Cult of Luna: More Than Just a Metal
Band Review
[This month, I have cast aside my usual
offering of satire and blithe irreverence. I wanted to devote my column
to the role of "getting the word out", so to speak, for a band whose act
I caught in Worcester, on May 5th of this year, and whose live sound and
approach utterly knocked me over. Perhaps it is all of the numerous shreds
of mainstream entertainment idiocy we identify, arguably on a daily basis,
which make it THAT more refreshing for us, when we stumble upon those rare
gems of the musical underground. In this particular instance, the diamond
in the rough of which I speak is Cult of Luna.]
May 5th, 2005.
For a weeknight, the Worcester Palladium
would soon be impressively packed, wall to wall, with bodies--- scores
of metal heads on a pilgrimage of sorts, who were soon to pile in to catch
Mastodon work their insane musical rite.
Much fewer were present for the opening
act, perhaps 50 or so. The lights were soon brought down until the club
was black as pitch, and only the soft glow of LEDs could be seen from Cult
of Luna's equipment. The band took the stage, minus the vocalist--- but
the lights stayed out. I drank my beer down. They began their set--- a
warbling, spacey collection of delayed stringwork. Those ready to scrap
in the pit dropped their guard, and relaxed. The dynamism of strength and
volume built itself, until the band blazed out full throttle with a sonic
landslide of mid tempo rumble. The singer hollered out shots of words in
a manner that took me back to the late 80's hardcore shows of yore. With
nothing between the band and the audience but crushing riffage and a wall
of darkness, people stood there, confused--- no colored lights, no false
blood, no appeals to save the environment, no stage strippers--- my interest
was officially piqued.
Having emerged from the remnants (vocalist
Klas Rydberg and guitarist Johannes Persson) of a hardcore outfit known
as Eclipse, Cult of Luna recorded their first two-song demo in 1999. Their
first full length release hit the shelves in 2001, put out by UK label
Rage of Achilles, and a two-song, colored vinyl, 7-inch, put out by (legendary)
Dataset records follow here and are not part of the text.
(** X9. [missing_intervals] for the name of an environment does what it
    does for the environment of that name; for a name that the state does
    not know, for an environment whose snapshots the state does not hold,
    and for no snapshots at all, it returns the empty dictionary.  No entry
    of a returned dictionary has an empty list of intervals. *)
Theorem missing_intervals_by_name (environment : string)
    (start end_ latest : option TimeLike) (restatements : option (list string)) :
  (get_environment environment = None ->
   missing_intervals (ByName environment) start end_ latest restatements = [])
  /\ (forall env,
        get_environment environment = Some env ->
        missing_intervals (ByName environment) start end_ latest restatements
        = missing_intervals (ByEnvironment env) start end_ latest restatements)
  /\ (forall env,
        get_snapshots (env_snapshots env) = [] ->
        missing_intervals (ByEnvironment env) start end_ latest restatements = [])
  /\ missing_intervals (BySnapshots []) start end_ latest restatements = []
  /\ (forall input entry,
        entry ∈ missing_intervals input start end_ latest restatements ->
        entry.2 <> []).
Proof.
  unfold missing_intervals, setup. repeat split.
  - intros ->. reflexivity.
  - intros env ->. reflexivity.
  - intros env ->. reflexivity.
  - intros input entry.
    destruct (let '(snapshots_by_id, start0, end0) := _ in _)
      as [[[[start_date end_date] restated] hydrated]|];
      [|intros Hin; now apply elem_of_nil in Hin].
    intros Hin.
    pose proof (missing_loop_nonempty start_date end_date latest restated hydrated [] []
                  (Forall_nil_2 _)) as Hall.
    rewrite Forall_forall in Hall. now apply Hall.
Qed.

End MissingIntervalsEdges.

Lemma missing_intervals_by_name_witness :
  missing_intervals (ByName "prod") (Some (TInt 5)) (Some (TInt 9)) None (Some ["a"])
  = []
  /\ (sample_c, [(7, 9)])
     ∈ missing_intervals (BySnapshots [sample_a; sample_b; sample_c])
         (Some (TInt 5)) (Some (TInt 9)) None (Some ["a"])
  /\ (sample_c, [(7, 9)]).2 <> [].
Proof.
  assert (Hin : (sample_c, [(7, 9)])
                ∈ missing_intervals (BySnapshots [sample_a; sample_b; sample_c])
                    (Some (TInt 5)) (Some (TInt 9)) None (Some ["a"])).
  { rewrite missing_intervals_sample. repeat constructor. }
  split; [|split; [exact Hin|]].
  - exact (proj1 (missing_intervals_by_name "prod" (Some (TInt 5)) (Some (TInt 9)) None
                    (Some ["a"])) eq_refl).
  - exact (proj2 (proj2 (proj2 (proj2
             (missing_intervals_by_name "prod" (Some (TInt 5)) (Some (TInt 9)) None
                (Some ["a"])))))
             (BySnapshots [sample_a; sample_b; sample_c]) _ Hin).
Defined.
Hydra Head records, also saw the light of day.
Their latest offering, "Salvation" (Earache
records), is a remarkable effort, worthy of the attention and praise of
the most discerning lover of music's heavier tastes. Long have attempts
been made to find a certain musical Philosopher's Stone--- one that could
evenly blend not ONLY the (once) mutually exclusive realms of hardcore
and heavy metal, but also integrate the two with a veneer of the hard,
amplified rock-psychedelia of the 1960s and 1970s. The quest has been to
do as much, yet without compromising any of the three, taking care to insure
such distinct boundaries were fused evenly.
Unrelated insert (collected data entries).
(** ** Every row of every run *)

(** The rows of a run, returned or not, are the records of the events that
    were completed, in order; at most one more event was started, and it is
    the one whose exception ended the run. *)
Lemma main_done args r s :
  main args init = (r, s) →
  ∃ done,
    rows_for done (table s) ∧
    (yielded (log s) = done ∧ (r = Ok () → iobuf s = []) ∨
     ∃ ev e, yielded (log s) = done ++ [ev] ∧ event_row ev = None ∧
             (event_outcome ev).1 = Raise e ∧ r = Raise e).
Proof.
  intros E. apply main_inv in E. destruct r as [[]|e].
  - destruct E as (fl & _ & _ & Hio & Hrows & _).
    exists (yielded (log s)). split; [|by left].
    unfold table. by rewrite Hio, app_nil_r.
  - destruct E as [(Hy & Ht & _)|(done & ev & Hy & Hrows & Hnone & Hexn)].
    + exists []. rewrite Hy, Ht. by split; [|left].
    + exists done. split; [done|]. right. by exists ev, e.
Qed.

Lemma run_row_lookup args r s i ev row :
  main args init = (r, s) →
  yielded (log s) !! i = Some ev →
  table s !! i = Some row →
  event_row ev = Some row.
Proof.
  intros E Hi Ht. apply main_done in E as (done & Hrows & Hy).
  assert (Hlt : (i < length done)%nat).
  { rewrite (rows_for_length _ _ Hrows). by eapply lookup_lt_Some. }
  assert (Hd : done !! i = Some ev).
  { destruct Hy as [[<- _]|(ev' & e & Hy & _)]; [done|].
    rewrite Hy, lookup_app_l in Hi; done. }
  destruct (rows_for_lookup _ _ _ _ Hrows Hd) as (row' & Hrow' & Hev).
  congruence.
Qed.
It would seem that Cult of Luna have evolved
their sound (on "Salvation") to a level of finesse where not only as much
is accomplished, but it is done so exquisitely. Taking into account the
thousands of recordings I own, and the hundreds of shows I have attended,
I can say with absolute certainty that Cult of Luna have clearly achieved
a harmony of stylistic extremities which few bands can boast of. In terms
of heavy music's ever expanding nature, its new directions, its innovations,
and its collective willingness to synthesize new ideas, "Salvation" should
be regarded as a novel and important release.
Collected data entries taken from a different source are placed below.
(** C6: the tag of each of the three algorithms is the one of the fixed
    table (0xed for Ed25519, 0x1205 for RSA, 0x1206 for Secp256k1), the
    table's inverse maps it back to the algorithm, and the switch of
    [Parse] on that tag is the unmarshal function of that algorithm: it
    returns a key exactly when that function does, and the key has that
    algorithm. *)
Theorem tag_table_roundtrip (id : DIDKey) :
  supported (DIDKey.Type_ id) ->
  exists t, DIDKey.MulticodecType id = Ok t
            /\ spec_tagOf (DIDKey.Type_ id) = Some t
            /\ spec_algorithmOf t = Some (DIDKey.Type_ id)
            /\ forall ext data n k,
                 (parseKey ext data t n = Ok k
                  <-> unmarshal ext (DIDKey.Type_ id) (drop n data) = inr (PubKey k))
                 /\ (parseKey ext data t n = Ok k ->
                     DIDKey.Type_ k = DIDKey.Type_ id).
Proof.
  intros Hs. unfold DIDKey.MulticodecType.
  assert (Hk : forall t, spec_tagOf (DIDKey.Type_ id) = Some t ->
               spec_algorithmOf t = Some (DIDKey.Type_ id) ->
               forall ext data n k,
                 (parseKey ext data t n = Ok k
                  <-> unmarshal ext (DIDKey.Type_ id) (drop n data) = inr (PubKey k))
                 /\ (parseKey ext data t n = Ok k ->
                     DIDKey.Type_ k = DIDKey.Type_ id)).
  { intros t Ht Ha ext data n k. split.
    - apply parseKey_tag. exact Ht.
    - intros H. apply parseKey_Ok in H as (a & Ha' & _ & <-). congruence. }
  destruct Hs as [H|[H|H]]; rewrite H in *.
  - exists MulticodecKindEd25519PubKey. repeat split; apply Hk; reflexivity.
  - exists MulticodecKindRSAPubKey. repeat split; apply Hk; reflexivity.
  - exists MulticodecKindSecp256k1PubKey. repeat split; apply Hk; reflexivity.
Qed.

Lemma tag_table_roundtrip_witness :
  exists t, DIDKey.MulticodecType zeroEd = Ok t
            /\ spec_tagOf Ed25519 = Some t
            /\ spec_algorithmOf t = Some Ed25519
            /\ forall ext data n k,
                 (parseKey ext data t n = Ok k
                  <-> unmarshal ext Ed25519 (drop n data) = inr (PubKey k))
                 /\ (parseKey ext data t n = Ok k -> DIDKey.Type_ k = Ed25519).
Proof.
  apply (tag_table_roundtrip zeroEd). left. reflexivity.
Defined.

(** ** The claims on [VerifyKey] *)

(** C5: for a Secp256k1 identifier with raw bytes [raw], [VerifyKey] returns
    the bytes when their length is 33 or 65 and fails with
    [InvalidSecp256k1KeyLength] for every other length; on the decode path
    the bytes after the Secp256k1 tag pass the same gate: a length other
    than 33 and 65 is that error, and with a length of 33 or 65 the result
    is the one of the unmarshal function. *)
Theorem Secp256k1_length_gate (ext : Extern) (raw : list byte) :
  (forall id,
     DIDKey.Type_ id = Secp256k1 -> DIDKey.Raw id = inr raw ->
     ((length raw = 33%nat \/ length raw = 65%nat) ->
        DIDKey.VerifyKey ext id = Ok (DIDKey.Secp256k1Bytes raw))
     /\ (length raw <> 33%nat -> length raw <> 65%nat ->
         DIDKey.VerifyKey ext id = Err (ErrSecp256k1Length (length raw))
         /\ classify (ErrSecp256k1Length (length raw)) = Some InvalidSecp256k1KeyLength))
  /\ (forall s data n,
        HasPrefix s KeyPrefix = true ->
        Multibase.Decode ext (TrimPrefix s (KeyPrefix ++ ":"))
        = inr (Multibase.Base58BTC, data) ->
        Varint.FromUvarint data = inr (MulticodecKindSecp256k1PubKey, n) ->
        drop n data = raw ->
        ((length raw = 33%nat \/ length raw = 65%nat) ->
           Parse ext s = match Crypto.UnmarshalSecp256k1PublicKey raw with
                         | inl e => Err (ErrSecp256k1Unmarshal e)
                         | inr pub => Ok {| PubKey := pub |}
                         end)
        /\ (length raw <> 33%nat -> length raw <> 65%nat ->
            Parse ext s = Err (ErrSecp256k1Length (length raw)))).
Proof.
  split.
  - intros id Ht Hr. unfold DIDKey.VerifyKey.
    unfold DIDKey.Type_ in Ht. unfold DIDKey.Raw in Hr. rewrite Ht, Hr.
    split.
    + intros [H|H]; rewrite H; reflexivity.
    + intros H1 H2. apply Nat.eqb_neq in H1, H2. rewrite H1, H2.
      split; reflexivity.
  - intros s data n Hp Hd Hv Hraw.
    unfold Parse, parseMultibase. rewrite Hp, Hd, Hv. cbn [negb].
    change (Ascii.eqb Multibase.Base58BTC Multibase.Base58BTC) with true. cbn [negb].
    unfold parseKey.
    change (MulticodecKindSecp256k1PubKey =? MulticodecKindRSAPubKey) with false.
    change (MulticodecKindSecp256k1PubKey =? MulticodecKindEd25519PubKey) with false.
    change (MulticodecKindSecp256k1PubKey =? MulticodecKindSecp256k1PubKey) with true.
    cbn iota. rewrite Hraw. split.
    + intros [H|H]; rewrite H; reflexivity.
    + intros H1 H2. apply Nat.eqb_neq in H1, H2. rewrite H1, H2. reflexivity.
Qed.

Lemma Secp256k1_length_gate_witness :
  DIDKey.VerifyKey noExtern zeroSecp = Ok (DIDKey.Secp256k1Bytes (repeat x00 33))
  /\ DIDKey.VerifyKey noExtern {| PubKey := shortSecp |}
     = Err (ErrSecp256k1Length 5)
  /\ Parse noExtern "did:key:z42t7RgKyB9Q7isk6uR9noCiSiy2MvuKBdFh5uKqmV5nxXJ7"
     = Err (ErrSecp256k1Length 32).
Proof.
  split; [|split].
  - apply (proj1 (Secp256k1_length_gate noExtern (repeat x00 33)) zeroSecp);
      [reflexivity | reflexivity | left; reflexivity].
  - apply (proj1 (Secp256k1_length_gate noExtern [x01; x02; x03; x04; x05])
             {| PubKey := shortSecp |}); [reflexivity | reflexivity | | ];
      discriminate.
  - apply (proj2 (Secp256k1_length_gate noExtern (repeat x00 32))
             "did:key:z42t7RgKyB9Q7isk6uR9noCiSiy2MvuKBdFh5uKqmV5nxXJ7"%string
             (x86 :: x24 :: repeat x00 32) 2%nat);
      [reflexivity | vm_compute; reflexivity | reflexivity | reflexivity | | ];
      discriminate.
Defined.

(** C8: for an Ed25519 identifier [VerifyKey] returns the raw bytes as the
    Ed25519 public key, whatever their length. *)
Theorem VerifyKey_Ed25519 (ext : Extern) (id : DIDKey) (raw : list byte) :
  DIDKey.Type_ id = Ed25519 ->
  DIDKey.Raw id = inr raw ->
  DIDKey.VerifyKey ext id = Ok (DIDKey.Ed25519Key raw).
Proof.
  unfold DIDKey.Type_, DIDKey.Raw, DIDKey.VerifyKey.
  intros -> ->. reflexivity.
Qed.

Lemma VerifyKey_Ed25519_witness :
  DIDKey.VerifyKey noExtern {| PubKey := Crypto.Ed25519PublicKey [x01; x02; x03] |}
  = Ok (DIDKey.Ed25519Key [x01; x02; x03]).
Proof.
  apply (VerifyKey_Ed25519 noExtern
           {| PubKey := Crypto.Ed25519PublicKey [x01; x02; x03] |}
           [x01; x02; x03]); reflexivity.
Defined.

(** ** The claims on [String] *)

Lemma MulticodecType_supported id :
  supported (DIDKey.Type_ id) ->
  exists t, DIDKey.MulticodecType id = Ok t /\ 128 <= t < 16384.
Proof.
  unfold DIDKey.MulticodecType.
  intros [H|[H|H]]; rewrite H; eexists; (split; [reflexivity|]);
    unfold MulticodecKindEd25519PubKey, MulticodecKindRSAPubKey,
      MulticodecKindSecp256k1PubKey; lia.
Qed.

(** The string of an identifier of one of the three algorithms. *)
Lemma String_supported id raw :
  supported (DIDKey.Type_ id) ->
  DIDKey.Raw id = inr raw ->
  exists t data, DIDKey.MulticodecType id = Ok t
                 /\ DIDKey.envelope t raw = Ok data
                 /\ Varint.FromUvarint data = inr (t, 2%nat)
                 /\ drop 2 data = raw
                 /\ DIDKey.String id
                    = Ok ("did:key:" ++ String Multibase.Base58BTC (Base58.Encode data))%string.
Proof.
  intros Hs Hr. unfold DIDKey.String, DIDKey.StringWith. rewrite Hr.
  unfold DIDKey.MulticodecType.
  destruct Hs as [H|[H|H]]; rewrite H; cbn [bind].
  - exists MulticodecKindEd25519PubKey, (xed :: x01 :: raw).
    rewrite envelope_Ed25519. repeat split; reflexivity.
  - exists MulticodecKindRSAPubKey, (x85 :: x24 :: raw).
    rewrite envelope_RSA. repeat split; reflexivity.
  - exists MulticodecKindSecp256k1PubKey, (x86 :: x24 :: raw).
    rewrite envelope_Secp256k1. repeat split; reflexivity.
Qed.

(** C9: [String] returns the empty string when [Raw()] fails, and its body
    returns the empty string when the multibase encoder fails on the
    envelope; every other result of [String] begins with did:key: and so
    differs from the empty string. *)
Theorem String_silent_failure (id : DIDKey) :
  (forall e, DIDKey.Raw id = inl e -> DIDKey.String id = Ok ""%string)
  /\ (forall encode raw t data e,
        DIDKey.Raw id = inr raw ->
        DIDKey.MulticodecType id = Ok t ->
        DIDKey.envelope t raw = Ok data ->
        encode data = inl e ->
        DIDKey.StringWith encode id = Ok ""%string)
  /\ (forall s, DIDKey.String id = Ok s ->
        (s = ""%string /\ exists e, DIDKey.Raw id = inl e)
        \/ (HasPrefix s "did:key:" = true /\ exists raw, DIDKey.Raw id = inr raw)).
Proof.
  split; [|split].
  - intros e He. unfold DIDKey.String, DIDKey.StringWith. rewrite He. reflexivity.
  - intros encode raw t data e Hr Ht Hd He.
    unfold DIDKey.StringWith. rewrite Hr, Ht. cbn [bind]. rewrite Hd. cbn [bind].
    rewrite He. reflexivity.
  - intros s Hs. unfold DIDKey.String, DIDKey.StringWith in Hs.
    destruct (DIDKey.Raw id) as [e|raw] eqn:Hr.
    + left. injection Hs as <-. split; [reflexivity | eauto].
    + right. split; [|eauto].
      destruct (DIDKey.MulticodecType id) as [t| |]; try discriminate Hs.
      cbn [bind] in Hs.
      destruct (DIDKey.envelope t raw) as [data| |]; try discriminate Hs.
      cbn [bind Multibase.EncodeBase58BTC] in Hs. injection Hs as <-.
      reflexivity.
Qed.

Lemma String_silent_failure_witness :
  DIDKey.String brokenRaw = Ok ""%string
  /\ DIDKey.StringWith failingEncode zeroEd = Ok ""%string.
Proof.
  split.
  - apply (proj1 (String_silent_failure brokenRaw) (RawError "marshal")).
    reflexivity.
  - apply (proj1 (proj2 (String_silent_failure zeroEd)) failingEncode
             (repeat x00 32) MulticodecKindEd25519PubKey
             (xed :: x01 :: repeat x00 32) MbUnsupportedEncoding);
      reflexivity.
Defined.

(** ** The claims on the constructors *)

(** C10: an identifier returned by [NewKeyDID] or by [Parse] has one of the
    three algorithms, so [MulticodecType] returns a tag (it does not panic)
    and [VerifyKey] does not end in its unrecognized-type error. *)
Theorem constructed_supported (id : DIDKey) :
  constructed id ->
  supported (DIDKey.Type_ id)
  /\ (exists t, DIDKey.MulticodecType id = Ok t)
  /\ (forall msg, DIDKey.MulticodecType id <> Panic msg)
  /\ (forall ext t, DIDKey.VerifyKey ext id <> Err (ErrUnrecognizedKeyType t)).
Proof.
  intros Hc.
  assert (Hs : supported (DIDKey.Type_ id)).
  { destruct Hc as [pub id H|ext s id H].
    - apply NewKeyDID_Ok in H as [-> H]. exact H.
    - exact (Parse_supported _ _ _ H). }
  split; [exact Hs|].
  destruct (MulticodecType_supported id Hs) as (t & Ht & _).
  split; [eauto|]. split; [intros msg; rewrite Ht; discriminate|].
  intros ext t'. unfold DIDKey.VerifyKey. unfold DIDKey.Type_ in Hs.
  destruct (Crypto.Raw (PubKey id)); [discriminate|].
  destruct Hs as [H|[H|H]]; rewrite H; repeat break_match; discriminate.
Qed.

Lemma constructed_supported_witness :
  supported (DIDKey.Type_ zeroEd)
  /\ (exists t, DIDKey.MulticodecType zeroEd = Ok t)
  /\ (forall msg, DIDKey.MulticodecType zeroEd <> Panic msg)
  /\ (forall ext t, DIDKey.VerifyKey ext zeroEd <> Err (ErrUnrecognizedKeyType t)).
Proof.
  apply (constructed_supported zeroEd).
  apply (by_Parse noExtern
           "did:key:z6MkeTG3bFFSLYVU7VqhgZxqr6YzpaGrQtFMh1uvqGy1vDnP").
  vm_compute. reflexivity.
Defined.

(** ** The round trip *)

Lemma Parse_envelope ext data :
  data <> [] ->
  Parse ext ("did:key:" ++ String Multibase.Base58BTC (Base58.Encode data))
  = match Varint.FromUvarint data with
    | inl e => Err (ErrVarint e)
    | inr (t, n) => parseKey ext data t n
    end.
Proof.
  intros Hne. rewrite Parse_prefixed. unfold parseMultibase, Multibase.Decode.
  cbn. rewrite (Base58Facts.Decode_Encode data Hne). reflexivity.
Qed.

(** For Ed25519 the keys libp2p unmarshals from their raw bytes are the
    keys of 32 raw bytes. *)
Lemma unmarshal_Ed25519 ext id raw :
  DIDKey.Type_ id = Ed25519 ->
  DIDKey.Raw id = inr raw ->
  unmarshal ext (DIDKey.Type_ id) raw = inr (PubKey id) <-> length raw = 32%nat.
Proof.
  destruct id as [[t r]]. unfold DIDKey.Type_, DIDKey.Raw. cbn [PubKey Crypto.Type_ Crypto.Raw].
  intros -> ->. cbn [unmarshal]. unfold Crypto.UnmarshalEd25519PublicKey.
  destruct (length raw =? 32)%nat eqn:E; cbn [negb].
  - apply Nat.eqb_eq in E. split; [intros _; exact E | reflexivity].
  - apply Nat.eqb_neq in E. split; [discriminate | contradiction].
Qed.

(** C1, as the code has it: an identifier whose key is the one libp2p
    unmarshals from its raw bytes is what [Parse] returns for its string.
    (For Ed25519 these are the identifiers with 32 raw bytes; for
    Secp256k1 those whose raw bytes are the compressed encoding of a point
    of the curve; for RSA those x509 parses to a key of accepted size that
    marshals to the same bytes.) *)
Theorem Parse_String_roundtrip (ext : Extern) (id : DIDKey) (raw : list byte) :
  DIDKey.Raw id = inr raw ->
  unmarshal ext (DIDKey.Type_ id) raw = inr (PubKey id) ->
  exists s, DIDKey.String id = Ok s /\ Parse ext s = Ok id.
Proof.
  intros Hr Hu.
  assert (Hs : supported (DIDKey.Type_ id)).
  { unfold supported. destruct (DIDKey.Type_ id); auto. discriminate Hu. }
  destruct (String_supported id raw Hs Hr) as (t & data & Ht & He & Hv & Hd & Hstr).
  eexists. split; [exact Hstr|].
  rewrite Parse_envelope by (intros ->; discriminate Hv).
  rewrite Hv. destruct id as [pub]. cbn [PubKey] in *.
  unfold DIDKey.MulticodecType, DIDKey.Type_ in *. cbn [PubKey] in *.
  unfold parseKey. rewrite Hd.
  destruct (Crypto.Type_ pub); cbn [unmarshal] in Hu.
  - injection Ht as <-. cbn. rewrite Hu. reflexivity.
  - injection Ht as <-. cbn. rewrite Hu. reflexivity.
  - injection Ht as <-.
    apply UnmarshalSecp256k1PublicKey_inv in Hu as Hi.
    destruct Hi as (x & y & Hpub & _).
    assert (Hl : length raw = 33%nat).
    { unfold DIDKey.Raw in Hr. cbn [PubKey] in Hr. rewrite Hpub in Hr.
      injection Hr as <-. apply length_SerializeCompressed. }
    cbn. rewrite Hl, Hu. reflexivity.
  - discriminate Ht.
Qed.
The sound and delivery walk in lock step.
The atmosphere waivers--- at times clean, distant, and airy; other times
it plummets into a mournful, distorted avalanche of melancholic mayhem.
The overall tempo never breaks past mid-rock format, but the sheer emotional
weight of the songs aims to bring the heaviness over by way of measured
intent. The musical metaphors employed by Cult of Luna swap razors for
caresses, typhoons for crawling fog, and brainwaves for heartbeats.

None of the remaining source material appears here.